La historia de mi nombre

Recuerdo que desde pequeña preguntaba a mis papás por qué habían elegido ponerme de nombre Lizbeth Zunilda.

Siempre las mismas respuestas. Mi papá decía: tu tía Lola escogió ese nombre y como tu mamá hace caso en todo a su hermana…y Zunilda por tu tía Zuni.

Mi mamá decía: tu tía Lola eligió ese nombre por la actriz de una novela creo y  Zunilda te puso tu papá por su hermana. Yo le dije que te ponga Zuni pero como él fue solo a asentarte, vino con Zunilda. Yo quería ponerte de nombre Lizbeth Yesenia. Y yo le sigo expresando lo mismo desde pequeña: prefiero Zunilda mil veces a Yesenia. Además en mi salón ya había una niña que se llamaba Lizbeth Yesenia.

Queda claro que mi nombre Zunilda me lo pusieron en honor a mi tía Zuni, hemana mayor de mi papá. Le lleva quince años y lo sigue tratando como niño pequeño.

A mí me hubiera gustado llamarme Itala. Nombre de mi abuelo paterno al que no conocí mucho en persona pero que a través de las historias que nos cuenta mi papá llegué a conocer, admirar y querer. Terrateniente arequipeño, robusto, ojos verdes, trabajador, fuerte en todos los sentidos de la palabra. No obstante, era terco como él solo. Para mí su nombre fue siempre sinónimo de fortaleza y elegancia.

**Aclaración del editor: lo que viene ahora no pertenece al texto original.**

(* ===== verification/Kinds.v ===== *)
(** * Predicates that respect Python's equality

    A cached selection is found by a key compared with [==], for which [True]
    is [1] and [False] is [0].  This file isolates the predicates whose verdict
    cannot tell such values apart: those that read attributes and signature
    fields with the kind [ANY] and without an order.  Every capability built
    from the namespaces of [kernel/facts.py] and every compiled policy
    condition has this shape. *)

From S2P Require Export Predicate.
From Stdlib Require Import Ascii String.
From stdpp Require Import options.

(** A leaf that may read a value known only up to [==]. *)
Definition loose_leaf (l : leaf) : bool :=
  match l with
  | LCmp op _ => negb (op_ordered op)
  | LIn _ | LIsNone | LIsSet | LIsTruthy | LSetHas _ | LSetIntersects _ => true
  | LArchAtLeast _ | LArchFamilyIn _ | LMod _ _ => false
  end.

Definition strict_or_any (f : fact) : bool :=
  negb (loose_path (f_path f)) || bool_decide (f_kind f = ANY).

Fixpoint well_kinded (p : predicate) : bool :=
  match p with
  | Const _ => true
  | Leaf f l => negb (loose_path (f_path f)) || (bool_decide (f_kind f = ANY) && loose_leaf l)
  | CmpFact f op g => strict_or_any f && strict_or_any g
                      && (negb (op_ordered op)
                          || negb (loose_path (f_path f) || loose_path (f_path g)))
  | And cs | Or cs => forallb well_kinded cs
  | Not c => well_kinded c
  | Implies a b => well_kinded a && well_kinded b
  end.

(** Two calls whose facts are [==], and equal where only equality will do. *)
Record similar (fs1 fs2 : facts) : Prop := {
  sim_canon : ∀ p, canon <$> lookup_fact fs1 p = canon <$> lookup_fact fs2 p;
  sim_strict : ∀ p, loose_path p = false → lookup_fact fs1 p = lookup_fact fs2 p;
  sim_optional : ∀ p, is_optional fs1 p = is_optional fs2 p;
}.

Lemma canon_none v : canon v = VNone ↔ v = VNone.
Proof. by destruct v. Qed.

Lemma none_congr v w : canon v = canon w → bool_decide (v = VNone) = bool_decide (w = VNone).
Proof. intros H. apply bool_decide_ext. destruct v, w; simpl in H; try done; congruence. Qed.

Lemma py_eq_congr_r v w w' : canon w = canon w' → py_eq v w = py_eq v w'.
Proof. intros H. rewrite (py_eq_sym v w), (py_eq_sym v w'). by apply py_eq_congr. Qed.

Lemma py_in_canon_list x l k : map canon l = map canon k → py_in x l = py_in x k.
Proof.
  unfold py_in. revert k. induction l as [|v l IH]; intros [|w k]; simpl; try done.
  intros [= Hv Hl]. by rewrite (py_eq_congr_r x v w), (IH k).
Qed.

Lemma apply_eq_congr op v v' w w' : op_ordered op = false →
  canon v = canon v' → canon w = canon w' → apply_op op v w = apply_op op v' w'.
Proof.
  intros Ho Hv Hw. destruct op; try done; simpl;
    by rewrite (py_eq_congr v v' w), (py_eq_congr_r v' w w').
Qed.

Lemma cmp_values_congr op v v' w w' : op_ordered op = false →
  canon v = canon v' → canon w = canon w' → cmp_values op v w = cmp_values op v' w'.
Proof.
  intros Ho Hv Hw.
  assert (Hcase : ∀ a b, cmp_values op a b
            = if bool_decide (a = VNone) || bool_decide (b = VNone) then false
              else default false (apply_op op a b)).
  { intros a b. destruct a, b; try done; unfold cmp_values; simpl;
      by rewrite ?bool_decide_eq_false_2 by done. }
  rewrite !Hcase, (apply_eq_congr op v v' w w') by done.
  by rewrite (none_congr v v'), (none_congr w w') by done.
Qed.

Lemma cmp_test_congr op other v v' : op_ordered op = false →
  canon v = canon v' → cmp_test op other v = cmp_test op other v'.
Proof.
  intros Ho Hv.
  assert (Hcase : ∀ a, cmp_test op other a
            = if bool_decide (a = VNone)
              then bool_decide (op = ONe) && negb (bool_decide (other = VNone))
              else default false (apply_op op a other)).
  { intros a. by destruct a. }
  rewrite !Hcase, (apply_eq_congr op v v' other other) by done.
  by rewrite (none_congr v v').
Qed.

Lemma leaf_test_congr l v v' : loose_leaf l = true → canon v = canon v' →
  leaf_test l v = leaf_test l v'.
Proof.
  intros Hl Hv. assert (Hb := py_bool_congr v v' Hv).
  destruct l as [op o|vs|b|fs|m r| | | |x|xs]; try done; simpl.
  - f_equal. apply cmp_test_congr; [by destruct op|done].
  - f_equal. by apply py_in_congr.
  - f_equal. by apply none_congr.
  - do 2 f_equal. by apply none_congr.
  - by f_equal.
  - rewrite Hb. destruct (negb (py_bool v')); [done|].
    destruct v, v'; simpl in Hv; try done; simplify_eq; try done.
    f_equal. by apply py_in_canon_list.
  - rewrite Hb. destruct (negb (py_bool v')); [done|].
    destruct v, v'; simpl in Hv; try done; by simplify_eq.
Qed.

Lemma normalize_any v : normalize ANY v = Ok v.
Proof. by destruct v. Qed.

Lemma sat_leaf_congr f l fs1 fs2 : similar fs1 fs2 → well_kinded (Leaf f l) = true →
  sat_leaf f l fs1 = sat_leaf f l fs2.
Proof.
  intros [Hc Hs Ho] Hw. unfold sat_leaf. rewrite Ho. simpl in Hw.
  apply orb_prop in Hw as [Hw|Hw]; [apply negb_true_iff in Hw; by rewrite Hs|].
  apply andb_prop in Hw as [Hk%bool_decide_eq_true Hl]. specialize (Hc (f_path f)).
  rewrite Hk. destruct (lookup_fact fs1 (f_path f)) as [v|], (lookup_fact fs2 (f_path f)) as [w|];
    try done. rewrite !normalize_any. simpl. apply leaf_test_congr; [done|].
  simpl in Hc. congruence.
Qed.

(** One operand of a comparison of two facts. *)
Lemma operand_congr f fs1 fs2 v w : similar fs1 fs2 → strict_or_any f = true →
  lookup_fact fs1 (f_path f) = Some v → lookup_fact fs2 (f_path f) = Some w →
  canon <$> normalize (f_kind f) v = canon <$> normalize (f_kind f) w
  ∧ (loose_path (f_path f) = false → v = w).
Proof.
  intros [Hc Hs _] Hf Hv Hw. split.
  - apply orb_prop in Hf as [Hf|Hf].
    + apply negb_true_iff in Hf. specialize (Hs _ Hf). congruence.
    + apply bool_decide_eq_true in Hf. rewrite Hf, !normalize_any.
      specialize (Hc (f_path f)). rewrite Hv, Hw in Hc. simpl in *. congruence.
  - intros Hl. specialize (Hs _ Hl). congruence.
Qed.

Lemma sat_cmp_fact_congr f op g fs1 fs2 : similar fs1 fs2 →
  well_kinded (CmpFact f op g) = true → sat_cmp_fact f op g fs1 = sat_cmp_fact f op g fs2.
Proof.
  intros Hsim Hw. simpl in Hw. apply andb_prop in Hw as [[Hf Hg]%andb_prop Ho].
  pose proof (sim_canon _ _ Hsim (f_path f)) as Hcf. pose proof (sim_canon _ _ Hsim (f_path g)) as Hcg.
  unfold sat_cmp_fact. rewrite !(sim_optional _ _ Hsim).
  destruct (lookup_fact fs1 (f_path f)) as [v|] eqn:Hv, (lookup_fact fs2 (f_path f)) as [v'|] eqn:Hv';
    try done.
  destruct (lookup_fact fs1 (f_path g)) as [w|] eqn:Hw1, (lookup_fact fs2 (f_path g)) as [w'|] eqn:Hw2;
    try done.
  destruct (operand_congr f fs1 fs2 v v' Hsim Hf Hv Hv') as [Hnf Hsf].
  destruct (operand_congr g fs1 fs2 w w' Hsim Hg Hw1 Hw2) as [Hng Hsg].
  apply orb_prop in Ho as [Ho|Ho]; apply negb_true_iff in Ho.
  2: { apply orb_false_iff in Ho as [Hlf Hlg]. by rewrite (Hsf Hlf), (Hsg Hlg). }
  destruct (normalize (f_kind f) v), (normalize (f_kind f) v'); simpl in *; try congruence.
  destruct (normalize (f_kind g) w), (normalize (f_kind g) w'); simpl in *; try congruence.
  f_equal. apply cmp_values_congr; congruence.
Qed.

(** Well-kinded predicates cannot tell similar calls apart. *)
Lemma sat_similar p fs1 fs2 : similar fs1 fs2 → well_kinded p = true → sat p fs1 = sat p fs2.
Proof.
  intros Hsim. induction p as [b|f l|f o g|cs IH|cs IH|c IH|a b IHa IHb] using predicate_ind';
    intros Hw.
  - done.
  - by apply sat_leaf_congr.
  - by apply sat_cmp_fact_congr.
  - simpl in *. f_equal. induction IH as [|c cs Hc _ IH]; [done|]. simpl in *.
    apply andb_prop in Hw as [Hw1 Hw2]. by rewrite Hc, IH.
  - simpl in *. f_equal. induction IH as [|c cs Hc _ IH]; [done|]. simpl in *.
    apply andb_prop in Hw as [Hw1 Hw2]. by rewrite Hc, IH.
  - simpl in *. by rewrite IH.
  - simpl in *. apply andb_prop in Hw as [Hw1 Hw2]. by rewrite IHa, IHb.
Qed.

Lemma eval_accepts_similar p fs1 fs2 : similar fs1 fs2 → well_kinded p = true →
  eval p fs1 = Ok None ↔ eval p fs2 = Ok None.
Proof. intros Hsim Hw. by rewrite !eval_none_sat, (sat_similar p fs1 fs2). Qed.

(** Queries with one cache key have similar facts. *)
Lemma cache_key_similar q1 q2 opt libs : cache_key q1 = cache_key q2 →
  similar (facts_from_query q1 opt libs) (facts_from_query q2 opt libs).
Proof.
  intros H. split; [..|done]; intros p.
  - by apply cache_key_determines_facts.
  - by apply cache_key_determines_facts.
Qed.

Para conocer con certeza el por qué de la elección de mi nombre Lizbeth tuve que llamar por teléfono  a mi tía Lola. Hermana menor de mi mamá. Su nombre es Mariela pero en casa le decimos Lola por su segundo nombre que es Dolores. Vive en New Jersey. Es una mujer de espíritu joven, autodidacta, muy sabia y admirable. Los tres meses que viví en su casa me hizo sentir como si estuviera en la mía. Me escuchó y la escuché.

Al preguntarle por la sugerencia de nombre que hizo a mis papás hace treinta años, no lo recordaba. Le fui contando que me inscribí en un taller de escritura y como tarea tenía que presentar un relato sobre la historia de mi nombre. Entre risas mi tía me dijo: hija yo siempre quería poner los nombres a mis sobrinos porque no me gustaban los que sus papás elegían y yo era bien espesa en esa época, me hacían caso en todo. Poco a poco fue recordando que mi nombre lo escogió por el nombre de una miss universo puertorriqueña de aquellos años. Su nombre era: Lisseth Ramis. Le agregué la B me dijo y así quedó Lizbeth.

En la realidad son pocos los que me llaman Lizbeth. Mi familia y amigos me llaman Lichi, mi mamá me contó que fue mi tía abuela Chela la que empezó a llamarme así cuando yo sólo era una bebé de días de nacida.

Me da mucho gusto que haya sido mi tía Lola la que haya escogido mi nombre. No sólo le agradezco que me haya recibido en su casa cuando llegué rota, en todos los sentidos, y que  me haya devuelto recompuesta. Sino también, ahora, le agradezco mi nombre.